┌─ Extracted entries

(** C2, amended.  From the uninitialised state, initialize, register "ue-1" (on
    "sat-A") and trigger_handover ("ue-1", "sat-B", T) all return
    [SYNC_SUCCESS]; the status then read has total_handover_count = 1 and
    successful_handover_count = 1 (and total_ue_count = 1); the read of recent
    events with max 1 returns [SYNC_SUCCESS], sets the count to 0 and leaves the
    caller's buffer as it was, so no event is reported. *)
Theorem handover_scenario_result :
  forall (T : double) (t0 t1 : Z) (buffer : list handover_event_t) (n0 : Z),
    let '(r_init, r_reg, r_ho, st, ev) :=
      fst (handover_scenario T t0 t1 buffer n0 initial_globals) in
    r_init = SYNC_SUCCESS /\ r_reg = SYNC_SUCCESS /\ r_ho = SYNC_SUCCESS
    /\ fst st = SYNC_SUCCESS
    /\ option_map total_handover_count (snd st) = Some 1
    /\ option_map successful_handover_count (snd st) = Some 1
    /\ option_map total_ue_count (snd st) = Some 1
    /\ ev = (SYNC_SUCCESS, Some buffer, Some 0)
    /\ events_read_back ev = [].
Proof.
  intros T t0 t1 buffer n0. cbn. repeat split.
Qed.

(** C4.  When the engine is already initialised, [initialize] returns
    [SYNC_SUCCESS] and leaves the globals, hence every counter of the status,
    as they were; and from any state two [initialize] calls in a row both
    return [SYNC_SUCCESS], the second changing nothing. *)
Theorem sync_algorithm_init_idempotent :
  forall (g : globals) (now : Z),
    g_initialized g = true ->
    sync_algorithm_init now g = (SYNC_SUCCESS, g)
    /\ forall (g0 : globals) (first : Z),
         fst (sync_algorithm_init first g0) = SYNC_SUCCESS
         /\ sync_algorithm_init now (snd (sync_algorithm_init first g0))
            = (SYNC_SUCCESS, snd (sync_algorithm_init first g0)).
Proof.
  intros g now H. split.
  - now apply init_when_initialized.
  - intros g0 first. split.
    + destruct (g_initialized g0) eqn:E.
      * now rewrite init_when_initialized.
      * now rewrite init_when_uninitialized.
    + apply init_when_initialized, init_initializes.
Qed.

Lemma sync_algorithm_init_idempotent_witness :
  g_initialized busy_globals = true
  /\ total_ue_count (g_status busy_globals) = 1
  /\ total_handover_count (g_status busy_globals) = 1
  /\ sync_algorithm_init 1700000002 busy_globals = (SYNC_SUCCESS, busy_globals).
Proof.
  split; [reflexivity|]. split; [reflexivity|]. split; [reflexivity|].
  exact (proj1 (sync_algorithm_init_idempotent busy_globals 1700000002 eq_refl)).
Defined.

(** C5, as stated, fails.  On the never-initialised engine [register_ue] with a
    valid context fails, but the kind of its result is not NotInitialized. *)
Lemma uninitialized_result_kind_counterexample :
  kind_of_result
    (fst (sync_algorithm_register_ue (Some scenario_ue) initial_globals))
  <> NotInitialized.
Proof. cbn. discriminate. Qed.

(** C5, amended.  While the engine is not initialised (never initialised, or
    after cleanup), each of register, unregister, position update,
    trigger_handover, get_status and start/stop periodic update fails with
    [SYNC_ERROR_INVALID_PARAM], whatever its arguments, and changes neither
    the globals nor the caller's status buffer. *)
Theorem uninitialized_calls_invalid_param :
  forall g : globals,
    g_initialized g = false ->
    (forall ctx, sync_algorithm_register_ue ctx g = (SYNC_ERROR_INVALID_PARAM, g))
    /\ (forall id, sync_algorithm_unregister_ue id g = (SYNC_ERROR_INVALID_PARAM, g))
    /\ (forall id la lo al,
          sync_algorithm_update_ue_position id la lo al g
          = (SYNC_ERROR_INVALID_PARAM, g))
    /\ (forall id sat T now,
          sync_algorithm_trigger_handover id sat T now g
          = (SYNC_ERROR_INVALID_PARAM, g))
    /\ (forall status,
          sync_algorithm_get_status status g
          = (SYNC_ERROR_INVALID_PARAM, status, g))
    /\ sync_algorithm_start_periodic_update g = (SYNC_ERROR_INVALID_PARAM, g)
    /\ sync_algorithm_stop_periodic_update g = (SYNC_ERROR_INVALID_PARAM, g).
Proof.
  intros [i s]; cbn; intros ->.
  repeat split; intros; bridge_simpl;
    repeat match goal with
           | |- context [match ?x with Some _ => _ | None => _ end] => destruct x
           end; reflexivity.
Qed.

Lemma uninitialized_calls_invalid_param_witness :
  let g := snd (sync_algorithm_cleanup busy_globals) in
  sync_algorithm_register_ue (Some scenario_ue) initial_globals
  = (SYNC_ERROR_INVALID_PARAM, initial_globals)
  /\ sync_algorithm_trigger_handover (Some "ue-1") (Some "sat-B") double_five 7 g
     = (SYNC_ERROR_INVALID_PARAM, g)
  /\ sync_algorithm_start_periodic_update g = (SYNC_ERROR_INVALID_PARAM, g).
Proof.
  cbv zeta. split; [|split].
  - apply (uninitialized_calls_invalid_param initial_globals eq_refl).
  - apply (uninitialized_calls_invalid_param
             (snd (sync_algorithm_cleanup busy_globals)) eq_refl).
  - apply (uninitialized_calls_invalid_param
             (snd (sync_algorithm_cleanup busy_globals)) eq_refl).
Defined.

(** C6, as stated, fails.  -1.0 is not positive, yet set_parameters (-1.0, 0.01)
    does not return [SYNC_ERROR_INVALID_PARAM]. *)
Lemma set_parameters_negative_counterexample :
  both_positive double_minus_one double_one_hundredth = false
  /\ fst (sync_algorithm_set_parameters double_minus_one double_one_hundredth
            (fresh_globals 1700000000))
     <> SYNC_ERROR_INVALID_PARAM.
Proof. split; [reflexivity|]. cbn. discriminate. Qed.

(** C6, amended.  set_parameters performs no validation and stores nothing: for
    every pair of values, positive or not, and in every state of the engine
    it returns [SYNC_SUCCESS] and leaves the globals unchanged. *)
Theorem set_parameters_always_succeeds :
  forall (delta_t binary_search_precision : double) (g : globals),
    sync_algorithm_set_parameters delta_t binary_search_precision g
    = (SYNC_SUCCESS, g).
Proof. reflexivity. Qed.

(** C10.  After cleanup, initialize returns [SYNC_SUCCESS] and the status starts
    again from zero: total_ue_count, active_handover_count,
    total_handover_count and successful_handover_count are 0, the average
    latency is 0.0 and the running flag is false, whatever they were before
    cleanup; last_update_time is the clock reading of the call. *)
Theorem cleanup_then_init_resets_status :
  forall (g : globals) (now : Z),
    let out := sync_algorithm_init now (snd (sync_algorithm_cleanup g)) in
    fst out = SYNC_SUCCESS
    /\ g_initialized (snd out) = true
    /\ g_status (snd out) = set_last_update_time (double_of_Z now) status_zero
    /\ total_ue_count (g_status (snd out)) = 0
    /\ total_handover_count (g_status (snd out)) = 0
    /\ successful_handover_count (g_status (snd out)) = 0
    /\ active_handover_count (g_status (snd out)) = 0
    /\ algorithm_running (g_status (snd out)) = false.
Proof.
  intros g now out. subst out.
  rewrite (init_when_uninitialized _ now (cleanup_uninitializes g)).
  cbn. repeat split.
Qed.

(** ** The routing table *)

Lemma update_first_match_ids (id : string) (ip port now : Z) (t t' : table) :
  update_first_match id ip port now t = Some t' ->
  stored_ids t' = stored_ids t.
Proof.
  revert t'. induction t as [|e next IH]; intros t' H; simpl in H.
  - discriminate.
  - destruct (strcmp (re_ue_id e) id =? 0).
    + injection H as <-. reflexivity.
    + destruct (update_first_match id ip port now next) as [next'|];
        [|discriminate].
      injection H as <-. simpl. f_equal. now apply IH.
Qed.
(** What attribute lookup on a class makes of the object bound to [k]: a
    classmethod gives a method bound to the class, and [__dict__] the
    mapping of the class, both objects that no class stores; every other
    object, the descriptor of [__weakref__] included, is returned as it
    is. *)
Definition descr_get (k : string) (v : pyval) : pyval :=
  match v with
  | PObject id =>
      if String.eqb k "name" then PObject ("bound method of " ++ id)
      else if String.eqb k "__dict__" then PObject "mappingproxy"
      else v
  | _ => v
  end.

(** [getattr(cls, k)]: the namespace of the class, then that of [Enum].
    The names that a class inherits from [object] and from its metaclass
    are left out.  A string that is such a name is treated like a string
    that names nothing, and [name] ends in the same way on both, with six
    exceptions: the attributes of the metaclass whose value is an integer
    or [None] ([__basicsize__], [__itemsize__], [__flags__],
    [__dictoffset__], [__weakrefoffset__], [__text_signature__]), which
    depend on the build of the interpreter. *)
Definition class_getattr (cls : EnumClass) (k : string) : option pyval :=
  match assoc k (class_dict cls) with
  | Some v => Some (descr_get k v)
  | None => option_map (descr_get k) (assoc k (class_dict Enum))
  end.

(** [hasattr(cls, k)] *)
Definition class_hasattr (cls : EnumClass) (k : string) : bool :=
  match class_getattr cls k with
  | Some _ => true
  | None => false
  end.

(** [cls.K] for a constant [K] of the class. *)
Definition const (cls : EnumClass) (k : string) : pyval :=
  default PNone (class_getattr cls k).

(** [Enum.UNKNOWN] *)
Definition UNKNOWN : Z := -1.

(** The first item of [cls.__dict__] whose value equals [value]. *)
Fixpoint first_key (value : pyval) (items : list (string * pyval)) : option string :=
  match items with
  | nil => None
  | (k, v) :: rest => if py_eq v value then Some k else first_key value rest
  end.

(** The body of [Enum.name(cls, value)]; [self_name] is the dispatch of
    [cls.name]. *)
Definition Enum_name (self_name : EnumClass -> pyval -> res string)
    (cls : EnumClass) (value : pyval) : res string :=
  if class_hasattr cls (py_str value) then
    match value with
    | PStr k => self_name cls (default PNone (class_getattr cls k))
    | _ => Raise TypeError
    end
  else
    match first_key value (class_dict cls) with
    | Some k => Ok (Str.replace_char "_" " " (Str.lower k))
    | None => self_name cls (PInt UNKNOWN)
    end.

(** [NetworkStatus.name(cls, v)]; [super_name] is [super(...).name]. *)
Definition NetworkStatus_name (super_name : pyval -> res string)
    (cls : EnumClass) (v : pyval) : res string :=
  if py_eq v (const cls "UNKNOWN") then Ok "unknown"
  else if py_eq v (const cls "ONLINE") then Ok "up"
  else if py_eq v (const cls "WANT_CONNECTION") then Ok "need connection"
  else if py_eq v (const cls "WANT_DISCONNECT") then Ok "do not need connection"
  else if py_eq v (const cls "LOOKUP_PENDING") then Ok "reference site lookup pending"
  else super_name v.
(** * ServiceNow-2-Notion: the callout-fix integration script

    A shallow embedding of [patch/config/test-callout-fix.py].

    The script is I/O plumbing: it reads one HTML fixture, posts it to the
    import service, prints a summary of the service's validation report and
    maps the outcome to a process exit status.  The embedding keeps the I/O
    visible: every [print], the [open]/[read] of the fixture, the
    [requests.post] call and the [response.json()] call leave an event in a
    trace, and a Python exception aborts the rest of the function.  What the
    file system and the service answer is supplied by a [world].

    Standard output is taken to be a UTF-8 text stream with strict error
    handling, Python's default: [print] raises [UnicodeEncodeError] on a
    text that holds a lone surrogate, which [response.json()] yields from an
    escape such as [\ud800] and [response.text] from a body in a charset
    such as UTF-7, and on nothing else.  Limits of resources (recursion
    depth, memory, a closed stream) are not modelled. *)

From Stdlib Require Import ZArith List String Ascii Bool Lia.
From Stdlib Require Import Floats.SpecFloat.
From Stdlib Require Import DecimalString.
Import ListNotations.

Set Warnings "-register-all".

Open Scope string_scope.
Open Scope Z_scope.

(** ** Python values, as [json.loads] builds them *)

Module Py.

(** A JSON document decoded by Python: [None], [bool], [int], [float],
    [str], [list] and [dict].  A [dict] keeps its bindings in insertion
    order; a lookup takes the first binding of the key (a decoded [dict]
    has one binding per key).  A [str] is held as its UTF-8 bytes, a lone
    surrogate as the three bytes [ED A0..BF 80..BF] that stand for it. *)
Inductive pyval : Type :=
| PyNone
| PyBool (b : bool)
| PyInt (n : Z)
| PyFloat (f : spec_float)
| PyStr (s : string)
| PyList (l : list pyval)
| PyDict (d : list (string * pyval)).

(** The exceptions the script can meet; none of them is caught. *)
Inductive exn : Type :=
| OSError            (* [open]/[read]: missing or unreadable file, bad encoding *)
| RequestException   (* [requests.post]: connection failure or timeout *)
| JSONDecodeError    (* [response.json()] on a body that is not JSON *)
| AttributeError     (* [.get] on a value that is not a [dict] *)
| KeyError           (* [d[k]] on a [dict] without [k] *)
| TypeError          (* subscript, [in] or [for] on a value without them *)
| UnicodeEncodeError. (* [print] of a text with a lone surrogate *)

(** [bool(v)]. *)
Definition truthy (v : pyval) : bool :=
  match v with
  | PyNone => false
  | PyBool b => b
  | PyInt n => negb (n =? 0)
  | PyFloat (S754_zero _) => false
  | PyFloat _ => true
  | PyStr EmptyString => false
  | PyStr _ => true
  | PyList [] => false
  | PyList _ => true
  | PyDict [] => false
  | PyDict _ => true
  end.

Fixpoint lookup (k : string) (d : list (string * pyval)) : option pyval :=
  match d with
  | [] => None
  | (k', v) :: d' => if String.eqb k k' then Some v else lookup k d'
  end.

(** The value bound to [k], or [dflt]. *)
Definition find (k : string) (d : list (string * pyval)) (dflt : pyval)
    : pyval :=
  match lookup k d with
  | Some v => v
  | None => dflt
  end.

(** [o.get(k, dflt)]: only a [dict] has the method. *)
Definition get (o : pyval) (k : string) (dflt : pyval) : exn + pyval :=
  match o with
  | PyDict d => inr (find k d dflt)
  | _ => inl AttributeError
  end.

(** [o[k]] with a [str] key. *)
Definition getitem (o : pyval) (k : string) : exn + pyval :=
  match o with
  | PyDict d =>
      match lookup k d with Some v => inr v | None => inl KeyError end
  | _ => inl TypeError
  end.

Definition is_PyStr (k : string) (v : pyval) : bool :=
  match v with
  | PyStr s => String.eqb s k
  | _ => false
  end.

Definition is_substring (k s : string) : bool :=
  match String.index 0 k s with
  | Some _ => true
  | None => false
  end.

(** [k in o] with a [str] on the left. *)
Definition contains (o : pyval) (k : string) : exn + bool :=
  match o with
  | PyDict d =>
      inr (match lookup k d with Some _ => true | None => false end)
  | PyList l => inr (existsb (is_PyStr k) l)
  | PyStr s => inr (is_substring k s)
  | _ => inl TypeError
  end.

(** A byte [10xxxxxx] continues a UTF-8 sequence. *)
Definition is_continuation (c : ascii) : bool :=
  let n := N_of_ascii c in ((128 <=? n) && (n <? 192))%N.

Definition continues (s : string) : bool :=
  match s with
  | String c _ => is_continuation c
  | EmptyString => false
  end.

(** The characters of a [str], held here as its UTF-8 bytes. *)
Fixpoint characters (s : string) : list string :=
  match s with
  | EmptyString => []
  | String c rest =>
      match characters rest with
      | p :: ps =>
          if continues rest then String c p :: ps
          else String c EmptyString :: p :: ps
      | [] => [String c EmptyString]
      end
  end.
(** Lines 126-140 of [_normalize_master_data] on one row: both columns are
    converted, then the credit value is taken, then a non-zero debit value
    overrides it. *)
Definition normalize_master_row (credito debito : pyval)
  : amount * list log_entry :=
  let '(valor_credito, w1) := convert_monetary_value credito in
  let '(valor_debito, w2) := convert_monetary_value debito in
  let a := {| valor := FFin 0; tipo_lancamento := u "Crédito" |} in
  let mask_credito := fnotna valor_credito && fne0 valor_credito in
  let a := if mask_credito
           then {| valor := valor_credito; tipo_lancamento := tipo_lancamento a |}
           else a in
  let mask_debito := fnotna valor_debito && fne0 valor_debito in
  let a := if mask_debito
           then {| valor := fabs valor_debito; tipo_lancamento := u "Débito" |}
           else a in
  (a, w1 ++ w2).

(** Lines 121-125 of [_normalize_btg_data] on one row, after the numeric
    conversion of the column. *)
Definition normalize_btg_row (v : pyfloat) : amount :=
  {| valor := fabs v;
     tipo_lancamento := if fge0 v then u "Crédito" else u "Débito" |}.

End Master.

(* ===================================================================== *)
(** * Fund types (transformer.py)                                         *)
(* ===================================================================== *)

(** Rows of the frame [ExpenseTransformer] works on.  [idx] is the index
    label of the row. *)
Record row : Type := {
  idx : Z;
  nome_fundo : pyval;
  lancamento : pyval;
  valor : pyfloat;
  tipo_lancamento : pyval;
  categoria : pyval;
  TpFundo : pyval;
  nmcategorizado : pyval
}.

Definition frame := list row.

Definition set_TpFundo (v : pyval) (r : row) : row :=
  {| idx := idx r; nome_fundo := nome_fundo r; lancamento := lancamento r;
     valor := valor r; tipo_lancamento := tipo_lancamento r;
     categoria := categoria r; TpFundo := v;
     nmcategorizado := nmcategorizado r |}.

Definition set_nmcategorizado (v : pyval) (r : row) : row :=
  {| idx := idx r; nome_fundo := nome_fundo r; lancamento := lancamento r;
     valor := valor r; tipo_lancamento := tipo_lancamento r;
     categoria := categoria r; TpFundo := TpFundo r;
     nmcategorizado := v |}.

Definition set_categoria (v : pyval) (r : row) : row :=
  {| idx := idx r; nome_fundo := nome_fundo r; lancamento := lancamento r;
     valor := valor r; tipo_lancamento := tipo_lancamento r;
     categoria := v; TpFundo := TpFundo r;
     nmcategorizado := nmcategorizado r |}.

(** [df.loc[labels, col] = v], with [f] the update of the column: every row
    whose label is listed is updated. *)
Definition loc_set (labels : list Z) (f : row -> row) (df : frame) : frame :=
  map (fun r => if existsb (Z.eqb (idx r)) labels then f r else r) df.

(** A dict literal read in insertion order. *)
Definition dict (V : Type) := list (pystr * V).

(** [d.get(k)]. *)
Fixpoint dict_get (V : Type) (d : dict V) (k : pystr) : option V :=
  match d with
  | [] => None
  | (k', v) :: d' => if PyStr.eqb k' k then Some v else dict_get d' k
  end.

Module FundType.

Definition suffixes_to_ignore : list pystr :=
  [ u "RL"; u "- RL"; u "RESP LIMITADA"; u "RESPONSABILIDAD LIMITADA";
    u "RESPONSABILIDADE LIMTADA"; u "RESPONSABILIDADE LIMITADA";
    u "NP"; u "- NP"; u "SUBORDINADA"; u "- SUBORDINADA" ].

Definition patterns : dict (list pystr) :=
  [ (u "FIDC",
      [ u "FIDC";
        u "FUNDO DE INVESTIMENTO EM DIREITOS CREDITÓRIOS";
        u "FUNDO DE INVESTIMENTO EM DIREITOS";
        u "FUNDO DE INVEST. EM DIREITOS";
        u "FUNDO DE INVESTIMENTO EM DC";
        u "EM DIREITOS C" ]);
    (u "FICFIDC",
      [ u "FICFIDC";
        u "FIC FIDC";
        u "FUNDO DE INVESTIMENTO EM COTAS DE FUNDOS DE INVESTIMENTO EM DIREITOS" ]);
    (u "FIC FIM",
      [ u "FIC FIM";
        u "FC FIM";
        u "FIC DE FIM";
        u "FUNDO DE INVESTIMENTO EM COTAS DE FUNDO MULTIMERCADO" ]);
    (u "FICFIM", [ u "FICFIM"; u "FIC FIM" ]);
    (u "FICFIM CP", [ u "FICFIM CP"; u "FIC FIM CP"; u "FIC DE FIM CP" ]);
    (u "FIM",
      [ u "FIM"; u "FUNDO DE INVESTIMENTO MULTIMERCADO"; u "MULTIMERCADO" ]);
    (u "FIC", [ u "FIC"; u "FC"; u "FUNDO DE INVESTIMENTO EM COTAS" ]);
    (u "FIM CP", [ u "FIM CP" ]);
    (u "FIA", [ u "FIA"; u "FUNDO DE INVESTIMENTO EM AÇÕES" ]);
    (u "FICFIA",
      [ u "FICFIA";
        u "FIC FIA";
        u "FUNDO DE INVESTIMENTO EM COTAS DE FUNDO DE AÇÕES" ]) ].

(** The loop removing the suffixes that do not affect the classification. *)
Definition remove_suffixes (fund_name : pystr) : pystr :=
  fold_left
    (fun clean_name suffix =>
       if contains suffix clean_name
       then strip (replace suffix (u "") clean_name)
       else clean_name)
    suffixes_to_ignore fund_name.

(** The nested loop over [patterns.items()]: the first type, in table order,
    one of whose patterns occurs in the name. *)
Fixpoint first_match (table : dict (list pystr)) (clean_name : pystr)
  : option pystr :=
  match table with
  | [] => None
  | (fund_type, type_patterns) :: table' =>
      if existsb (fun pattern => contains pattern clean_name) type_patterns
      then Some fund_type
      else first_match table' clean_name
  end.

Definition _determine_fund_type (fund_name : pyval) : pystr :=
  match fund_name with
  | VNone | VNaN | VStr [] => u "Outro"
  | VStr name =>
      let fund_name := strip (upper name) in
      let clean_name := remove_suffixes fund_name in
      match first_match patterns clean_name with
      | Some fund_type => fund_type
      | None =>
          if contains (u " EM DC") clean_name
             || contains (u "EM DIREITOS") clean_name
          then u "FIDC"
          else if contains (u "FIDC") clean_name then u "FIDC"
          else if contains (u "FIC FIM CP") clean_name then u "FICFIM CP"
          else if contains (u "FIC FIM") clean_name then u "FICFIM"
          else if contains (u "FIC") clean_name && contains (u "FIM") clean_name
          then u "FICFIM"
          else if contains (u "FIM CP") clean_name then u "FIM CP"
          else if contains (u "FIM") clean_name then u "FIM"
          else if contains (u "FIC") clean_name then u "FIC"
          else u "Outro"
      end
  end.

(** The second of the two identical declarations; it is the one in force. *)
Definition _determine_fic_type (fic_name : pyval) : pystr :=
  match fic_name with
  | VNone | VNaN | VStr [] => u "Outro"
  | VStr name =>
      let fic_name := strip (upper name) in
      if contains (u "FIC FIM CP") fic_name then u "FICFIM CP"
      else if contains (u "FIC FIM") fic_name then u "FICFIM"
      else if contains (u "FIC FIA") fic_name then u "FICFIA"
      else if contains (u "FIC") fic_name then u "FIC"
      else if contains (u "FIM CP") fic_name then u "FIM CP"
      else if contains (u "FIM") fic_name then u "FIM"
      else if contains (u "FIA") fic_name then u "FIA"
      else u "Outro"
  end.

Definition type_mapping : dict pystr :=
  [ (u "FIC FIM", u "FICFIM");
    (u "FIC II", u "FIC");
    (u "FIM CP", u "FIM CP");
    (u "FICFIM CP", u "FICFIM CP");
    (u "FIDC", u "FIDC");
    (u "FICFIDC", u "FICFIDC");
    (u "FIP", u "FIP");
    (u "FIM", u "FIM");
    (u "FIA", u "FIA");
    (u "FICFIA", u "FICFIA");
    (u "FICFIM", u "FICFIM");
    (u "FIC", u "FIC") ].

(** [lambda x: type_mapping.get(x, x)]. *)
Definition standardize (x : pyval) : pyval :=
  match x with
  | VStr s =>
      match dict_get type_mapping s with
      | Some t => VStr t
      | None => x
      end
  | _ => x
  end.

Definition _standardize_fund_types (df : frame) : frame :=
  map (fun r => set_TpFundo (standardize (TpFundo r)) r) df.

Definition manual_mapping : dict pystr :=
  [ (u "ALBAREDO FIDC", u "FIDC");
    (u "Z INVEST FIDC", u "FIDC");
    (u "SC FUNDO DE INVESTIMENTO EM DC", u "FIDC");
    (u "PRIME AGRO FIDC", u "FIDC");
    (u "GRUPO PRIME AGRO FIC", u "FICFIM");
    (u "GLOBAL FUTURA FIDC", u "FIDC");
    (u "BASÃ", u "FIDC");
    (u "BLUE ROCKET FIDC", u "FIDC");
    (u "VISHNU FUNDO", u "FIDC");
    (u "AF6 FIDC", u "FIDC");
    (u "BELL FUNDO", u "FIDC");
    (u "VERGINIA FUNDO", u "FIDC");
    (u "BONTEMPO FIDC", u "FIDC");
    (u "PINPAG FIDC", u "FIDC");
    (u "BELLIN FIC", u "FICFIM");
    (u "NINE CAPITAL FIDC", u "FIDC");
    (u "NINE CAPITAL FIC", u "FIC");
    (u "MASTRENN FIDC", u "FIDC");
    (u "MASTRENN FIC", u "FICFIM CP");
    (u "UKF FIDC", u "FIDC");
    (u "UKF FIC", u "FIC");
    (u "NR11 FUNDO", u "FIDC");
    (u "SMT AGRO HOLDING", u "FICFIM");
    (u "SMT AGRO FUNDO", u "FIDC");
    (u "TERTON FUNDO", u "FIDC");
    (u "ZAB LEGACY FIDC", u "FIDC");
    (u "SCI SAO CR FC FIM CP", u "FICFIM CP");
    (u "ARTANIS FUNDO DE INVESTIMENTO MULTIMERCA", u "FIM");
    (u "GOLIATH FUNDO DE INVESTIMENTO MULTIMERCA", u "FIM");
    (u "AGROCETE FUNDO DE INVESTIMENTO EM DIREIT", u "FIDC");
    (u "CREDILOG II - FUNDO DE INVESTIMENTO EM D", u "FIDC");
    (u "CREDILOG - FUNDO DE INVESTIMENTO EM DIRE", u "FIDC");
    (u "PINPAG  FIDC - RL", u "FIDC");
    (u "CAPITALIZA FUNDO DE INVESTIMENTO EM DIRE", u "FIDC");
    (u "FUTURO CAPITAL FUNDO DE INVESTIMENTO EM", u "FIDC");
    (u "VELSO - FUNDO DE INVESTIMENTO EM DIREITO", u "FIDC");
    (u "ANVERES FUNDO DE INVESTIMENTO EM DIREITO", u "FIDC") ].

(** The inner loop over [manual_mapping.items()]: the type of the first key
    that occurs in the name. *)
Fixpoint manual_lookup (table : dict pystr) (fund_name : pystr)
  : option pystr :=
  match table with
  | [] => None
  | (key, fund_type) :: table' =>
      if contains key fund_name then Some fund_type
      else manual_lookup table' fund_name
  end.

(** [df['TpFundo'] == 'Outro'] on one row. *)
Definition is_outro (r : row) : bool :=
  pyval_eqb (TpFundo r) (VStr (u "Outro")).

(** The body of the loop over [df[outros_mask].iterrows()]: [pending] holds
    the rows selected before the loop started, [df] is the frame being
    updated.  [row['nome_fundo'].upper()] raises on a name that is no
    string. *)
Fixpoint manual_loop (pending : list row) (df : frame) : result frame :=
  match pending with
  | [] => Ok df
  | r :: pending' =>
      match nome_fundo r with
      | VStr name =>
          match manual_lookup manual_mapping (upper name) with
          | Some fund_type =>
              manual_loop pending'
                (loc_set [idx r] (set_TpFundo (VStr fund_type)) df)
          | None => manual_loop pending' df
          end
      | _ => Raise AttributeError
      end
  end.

└─

## [Required action]
Scan the data above; copy every line where "DIREITOS" appears.

## [Exercise answer]
        u "FUNDO DE INVESTIMENTO EM DIREITOS CREDITÓRIOS";
        u "FUNDO DE INVESTIMENTO EM DIREITOS";
        u "FUNDO DE INVEST. EM DIREITOS";
        u "EM DIREITOS C" ]);
        u "FUNDO DE INVESTIMENTO EM COTAS DE FUNDOS DE INVESTIMENTO EM DIREITOS" ]);
             || contains (u "EM DIREITOS") clean_name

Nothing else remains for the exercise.